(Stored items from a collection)

# # # # # # #

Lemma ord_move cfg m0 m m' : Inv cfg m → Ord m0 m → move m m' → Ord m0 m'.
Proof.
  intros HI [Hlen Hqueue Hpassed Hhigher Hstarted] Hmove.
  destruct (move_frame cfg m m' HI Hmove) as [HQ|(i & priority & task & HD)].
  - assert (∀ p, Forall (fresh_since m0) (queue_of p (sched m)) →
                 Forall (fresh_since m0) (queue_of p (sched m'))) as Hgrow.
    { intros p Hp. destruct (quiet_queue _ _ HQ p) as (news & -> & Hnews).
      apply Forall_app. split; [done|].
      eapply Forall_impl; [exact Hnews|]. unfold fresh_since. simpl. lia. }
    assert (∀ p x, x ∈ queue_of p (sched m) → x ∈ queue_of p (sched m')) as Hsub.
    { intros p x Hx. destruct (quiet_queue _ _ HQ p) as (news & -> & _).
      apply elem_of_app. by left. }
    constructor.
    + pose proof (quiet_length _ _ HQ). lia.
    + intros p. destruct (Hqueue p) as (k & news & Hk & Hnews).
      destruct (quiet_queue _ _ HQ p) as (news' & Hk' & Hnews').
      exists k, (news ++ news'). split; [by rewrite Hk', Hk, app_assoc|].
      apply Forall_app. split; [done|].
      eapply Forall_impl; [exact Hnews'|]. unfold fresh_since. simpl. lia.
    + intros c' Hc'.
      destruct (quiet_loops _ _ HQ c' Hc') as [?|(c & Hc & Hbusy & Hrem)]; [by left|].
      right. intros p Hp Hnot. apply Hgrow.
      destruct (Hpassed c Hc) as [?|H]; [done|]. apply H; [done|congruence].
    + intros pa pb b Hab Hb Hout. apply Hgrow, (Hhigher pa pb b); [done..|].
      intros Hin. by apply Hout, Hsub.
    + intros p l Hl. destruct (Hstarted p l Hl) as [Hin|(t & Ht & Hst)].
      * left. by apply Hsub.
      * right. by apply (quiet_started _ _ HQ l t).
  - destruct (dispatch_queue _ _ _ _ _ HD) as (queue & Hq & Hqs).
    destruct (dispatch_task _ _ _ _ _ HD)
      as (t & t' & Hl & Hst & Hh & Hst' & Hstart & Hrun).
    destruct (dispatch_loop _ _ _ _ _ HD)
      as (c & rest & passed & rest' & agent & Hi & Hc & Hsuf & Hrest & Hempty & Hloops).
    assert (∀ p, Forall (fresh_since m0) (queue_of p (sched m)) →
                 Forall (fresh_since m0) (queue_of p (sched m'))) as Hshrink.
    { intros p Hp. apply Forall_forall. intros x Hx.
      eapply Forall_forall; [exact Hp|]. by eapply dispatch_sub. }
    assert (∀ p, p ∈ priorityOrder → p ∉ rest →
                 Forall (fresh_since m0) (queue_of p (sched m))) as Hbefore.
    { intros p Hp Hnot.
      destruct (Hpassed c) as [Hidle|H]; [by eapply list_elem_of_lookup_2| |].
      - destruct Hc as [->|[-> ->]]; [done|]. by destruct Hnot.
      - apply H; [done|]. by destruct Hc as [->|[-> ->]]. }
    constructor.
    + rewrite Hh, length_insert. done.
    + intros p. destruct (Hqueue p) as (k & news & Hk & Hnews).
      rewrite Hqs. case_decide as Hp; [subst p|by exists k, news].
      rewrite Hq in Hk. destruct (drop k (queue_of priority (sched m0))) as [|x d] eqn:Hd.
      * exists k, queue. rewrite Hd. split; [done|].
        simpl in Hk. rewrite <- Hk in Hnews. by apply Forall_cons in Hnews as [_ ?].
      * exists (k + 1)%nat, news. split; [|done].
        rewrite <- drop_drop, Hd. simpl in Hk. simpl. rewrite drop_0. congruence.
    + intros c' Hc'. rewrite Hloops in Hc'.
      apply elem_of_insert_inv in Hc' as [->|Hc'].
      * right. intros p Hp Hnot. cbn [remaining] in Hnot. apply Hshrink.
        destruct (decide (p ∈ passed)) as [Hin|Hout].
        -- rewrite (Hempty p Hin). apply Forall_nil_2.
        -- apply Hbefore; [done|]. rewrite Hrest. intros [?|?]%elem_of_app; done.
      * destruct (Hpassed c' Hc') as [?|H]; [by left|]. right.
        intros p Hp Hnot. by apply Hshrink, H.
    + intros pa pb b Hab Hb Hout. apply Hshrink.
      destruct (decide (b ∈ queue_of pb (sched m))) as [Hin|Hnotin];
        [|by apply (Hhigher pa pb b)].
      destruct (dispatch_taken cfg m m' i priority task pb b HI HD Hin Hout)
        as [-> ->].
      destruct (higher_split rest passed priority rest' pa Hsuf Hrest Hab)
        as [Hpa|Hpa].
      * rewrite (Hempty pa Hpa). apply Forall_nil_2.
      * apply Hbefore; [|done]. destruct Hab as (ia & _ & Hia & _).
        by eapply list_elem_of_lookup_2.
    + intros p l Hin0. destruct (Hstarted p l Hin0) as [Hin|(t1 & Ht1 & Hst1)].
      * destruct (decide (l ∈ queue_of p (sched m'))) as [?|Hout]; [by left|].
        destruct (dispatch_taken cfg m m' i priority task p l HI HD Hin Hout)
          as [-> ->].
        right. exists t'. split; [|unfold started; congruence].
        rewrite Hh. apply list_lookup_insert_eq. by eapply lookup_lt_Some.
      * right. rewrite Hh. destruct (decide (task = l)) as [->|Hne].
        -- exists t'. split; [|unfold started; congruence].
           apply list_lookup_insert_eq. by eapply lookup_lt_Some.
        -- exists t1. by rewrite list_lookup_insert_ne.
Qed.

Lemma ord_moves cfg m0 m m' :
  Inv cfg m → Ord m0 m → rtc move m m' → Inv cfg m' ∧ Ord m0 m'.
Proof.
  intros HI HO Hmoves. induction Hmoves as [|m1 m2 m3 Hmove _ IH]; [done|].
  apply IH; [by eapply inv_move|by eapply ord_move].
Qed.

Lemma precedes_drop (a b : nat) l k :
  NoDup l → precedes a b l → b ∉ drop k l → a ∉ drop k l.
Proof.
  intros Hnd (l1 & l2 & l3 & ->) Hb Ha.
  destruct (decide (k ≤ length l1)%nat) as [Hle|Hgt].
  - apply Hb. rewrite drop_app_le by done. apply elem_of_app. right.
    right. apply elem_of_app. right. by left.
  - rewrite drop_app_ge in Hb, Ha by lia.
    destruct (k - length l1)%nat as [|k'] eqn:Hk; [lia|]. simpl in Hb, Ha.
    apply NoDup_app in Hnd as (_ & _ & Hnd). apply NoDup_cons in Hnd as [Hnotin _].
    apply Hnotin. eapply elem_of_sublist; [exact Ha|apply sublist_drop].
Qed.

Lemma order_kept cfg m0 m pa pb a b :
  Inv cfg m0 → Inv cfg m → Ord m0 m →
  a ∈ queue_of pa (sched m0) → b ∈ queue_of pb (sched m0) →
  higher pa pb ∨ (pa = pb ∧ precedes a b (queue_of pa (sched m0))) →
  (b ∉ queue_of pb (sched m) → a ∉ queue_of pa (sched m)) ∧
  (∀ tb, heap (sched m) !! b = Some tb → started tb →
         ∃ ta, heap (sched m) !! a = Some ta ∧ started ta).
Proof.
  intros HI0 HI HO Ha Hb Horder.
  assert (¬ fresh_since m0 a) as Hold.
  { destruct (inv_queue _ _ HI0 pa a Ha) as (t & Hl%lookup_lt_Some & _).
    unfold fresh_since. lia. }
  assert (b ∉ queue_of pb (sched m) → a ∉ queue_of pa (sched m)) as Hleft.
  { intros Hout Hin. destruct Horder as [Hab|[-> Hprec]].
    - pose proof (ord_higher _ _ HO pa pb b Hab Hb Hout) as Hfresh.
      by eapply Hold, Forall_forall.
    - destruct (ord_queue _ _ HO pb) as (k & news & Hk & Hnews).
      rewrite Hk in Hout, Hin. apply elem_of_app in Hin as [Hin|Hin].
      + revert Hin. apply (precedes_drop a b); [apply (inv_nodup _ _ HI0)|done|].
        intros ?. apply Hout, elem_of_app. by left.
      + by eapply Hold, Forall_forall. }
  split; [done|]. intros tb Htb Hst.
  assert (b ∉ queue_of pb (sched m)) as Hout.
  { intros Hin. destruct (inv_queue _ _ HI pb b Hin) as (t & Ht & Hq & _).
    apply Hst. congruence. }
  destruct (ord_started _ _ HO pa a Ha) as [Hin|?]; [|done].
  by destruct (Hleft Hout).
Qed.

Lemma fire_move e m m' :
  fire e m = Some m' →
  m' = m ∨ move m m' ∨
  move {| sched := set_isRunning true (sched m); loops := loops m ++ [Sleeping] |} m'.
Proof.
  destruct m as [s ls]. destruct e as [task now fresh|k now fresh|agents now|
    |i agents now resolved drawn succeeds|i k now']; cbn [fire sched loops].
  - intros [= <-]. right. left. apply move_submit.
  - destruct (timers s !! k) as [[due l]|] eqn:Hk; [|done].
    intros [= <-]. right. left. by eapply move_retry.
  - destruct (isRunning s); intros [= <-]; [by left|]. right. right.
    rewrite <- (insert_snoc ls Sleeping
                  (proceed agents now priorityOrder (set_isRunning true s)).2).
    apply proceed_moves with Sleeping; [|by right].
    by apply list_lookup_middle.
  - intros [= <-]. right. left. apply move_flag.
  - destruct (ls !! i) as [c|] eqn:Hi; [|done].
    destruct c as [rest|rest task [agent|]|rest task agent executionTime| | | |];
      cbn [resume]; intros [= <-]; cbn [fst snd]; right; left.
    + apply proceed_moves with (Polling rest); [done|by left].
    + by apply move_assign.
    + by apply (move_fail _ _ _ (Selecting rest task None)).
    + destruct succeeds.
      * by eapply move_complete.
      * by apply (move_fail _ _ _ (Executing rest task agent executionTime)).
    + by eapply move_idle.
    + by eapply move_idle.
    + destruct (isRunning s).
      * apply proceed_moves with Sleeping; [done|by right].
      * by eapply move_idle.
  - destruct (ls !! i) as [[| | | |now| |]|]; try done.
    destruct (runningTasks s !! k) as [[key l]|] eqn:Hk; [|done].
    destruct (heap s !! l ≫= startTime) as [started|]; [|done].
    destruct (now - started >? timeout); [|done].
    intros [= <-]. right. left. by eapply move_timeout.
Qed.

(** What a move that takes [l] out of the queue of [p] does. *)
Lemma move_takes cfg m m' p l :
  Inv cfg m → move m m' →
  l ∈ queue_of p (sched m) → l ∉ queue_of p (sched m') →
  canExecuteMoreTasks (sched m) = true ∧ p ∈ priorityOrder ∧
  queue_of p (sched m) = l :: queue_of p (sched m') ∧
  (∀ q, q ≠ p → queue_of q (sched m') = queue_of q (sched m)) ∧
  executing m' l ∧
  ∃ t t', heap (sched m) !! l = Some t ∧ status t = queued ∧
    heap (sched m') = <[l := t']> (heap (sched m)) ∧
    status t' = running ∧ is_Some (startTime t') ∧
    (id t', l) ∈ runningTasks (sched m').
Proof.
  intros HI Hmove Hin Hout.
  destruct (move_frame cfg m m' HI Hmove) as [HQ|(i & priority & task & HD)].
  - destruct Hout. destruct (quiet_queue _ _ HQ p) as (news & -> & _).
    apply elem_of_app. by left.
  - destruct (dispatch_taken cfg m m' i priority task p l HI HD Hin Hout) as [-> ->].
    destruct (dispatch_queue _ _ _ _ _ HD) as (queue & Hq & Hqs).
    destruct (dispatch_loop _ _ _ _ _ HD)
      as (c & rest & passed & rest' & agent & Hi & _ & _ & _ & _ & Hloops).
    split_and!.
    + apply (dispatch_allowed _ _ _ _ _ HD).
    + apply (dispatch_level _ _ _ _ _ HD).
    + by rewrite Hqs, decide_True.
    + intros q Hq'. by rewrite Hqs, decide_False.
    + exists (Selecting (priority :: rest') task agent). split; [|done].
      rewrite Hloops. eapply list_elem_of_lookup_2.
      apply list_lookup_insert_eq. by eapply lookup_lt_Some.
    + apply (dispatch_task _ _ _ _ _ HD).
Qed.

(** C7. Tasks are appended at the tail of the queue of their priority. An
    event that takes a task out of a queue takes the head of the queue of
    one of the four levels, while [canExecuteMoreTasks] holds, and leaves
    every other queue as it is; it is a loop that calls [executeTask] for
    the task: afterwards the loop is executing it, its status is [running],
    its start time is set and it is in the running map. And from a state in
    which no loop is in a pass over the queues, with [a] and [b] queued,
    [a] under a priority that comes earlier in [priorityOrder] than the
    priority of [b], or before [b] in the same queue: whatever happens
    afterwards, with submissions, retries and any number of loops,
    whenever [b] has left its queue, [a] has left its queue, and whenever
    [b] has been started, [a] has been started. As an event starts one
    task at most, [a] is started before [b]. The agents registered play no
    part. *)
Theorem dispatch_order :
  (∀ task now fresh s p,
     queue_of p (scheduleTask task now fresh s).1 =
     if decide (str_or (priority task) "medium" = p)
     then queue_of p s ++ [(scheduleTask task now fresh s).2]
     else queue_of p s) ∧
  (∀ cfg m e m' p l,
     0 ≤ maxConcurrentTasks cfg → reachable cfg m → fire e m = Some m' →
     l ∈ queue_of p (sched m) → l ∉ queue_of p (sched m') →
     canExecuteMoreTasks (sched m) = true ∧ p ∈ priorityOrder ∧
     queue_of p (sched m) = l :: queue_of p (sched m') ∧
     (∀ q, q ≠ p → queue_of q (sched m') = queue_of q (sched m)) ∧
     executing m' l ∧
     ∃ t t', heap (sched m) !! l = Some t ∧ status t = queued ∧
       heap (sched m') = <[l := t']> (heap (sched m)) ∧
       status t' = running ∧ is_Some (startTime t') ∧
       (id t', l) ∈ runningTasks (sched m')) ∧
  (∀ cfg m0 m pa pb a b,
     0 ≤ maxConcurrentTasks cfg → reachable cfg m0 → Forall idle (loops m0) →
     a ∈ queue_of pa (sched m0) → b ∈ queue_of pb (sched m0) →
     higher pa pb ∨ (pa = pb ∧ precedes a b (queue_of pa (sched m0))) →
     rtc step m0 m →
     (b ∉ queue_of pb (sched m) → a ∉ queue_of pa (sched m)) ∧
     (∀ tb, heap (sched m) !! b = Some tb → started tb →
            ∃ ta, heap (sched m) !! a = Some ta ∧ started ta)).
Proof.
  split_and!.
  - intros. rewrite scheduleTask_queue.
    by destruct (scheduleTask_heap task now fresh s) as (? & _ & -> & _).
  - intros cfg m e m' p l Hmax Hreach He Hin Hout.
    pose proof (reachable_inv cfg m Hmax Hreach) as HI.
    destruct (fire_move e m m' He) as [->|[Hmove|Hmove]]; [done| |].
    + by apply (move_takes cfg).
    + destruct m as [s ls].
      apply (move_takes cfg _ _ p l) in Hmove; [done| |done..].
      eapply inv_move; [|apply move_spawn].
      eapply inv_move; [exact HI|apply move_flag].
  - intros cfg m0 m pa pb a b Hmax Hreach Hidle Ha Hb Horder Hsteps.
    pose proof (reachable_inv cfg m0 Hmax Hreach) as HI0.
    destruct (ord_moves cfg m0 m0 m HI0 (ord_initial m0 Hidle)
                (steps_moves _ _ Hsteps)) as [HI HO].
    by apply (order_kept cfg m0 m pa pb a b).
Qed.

# # # # # # #

*Assignment*
Determine how many lines above contain the word "agents", then give the number by itself.

*Result of this task*
4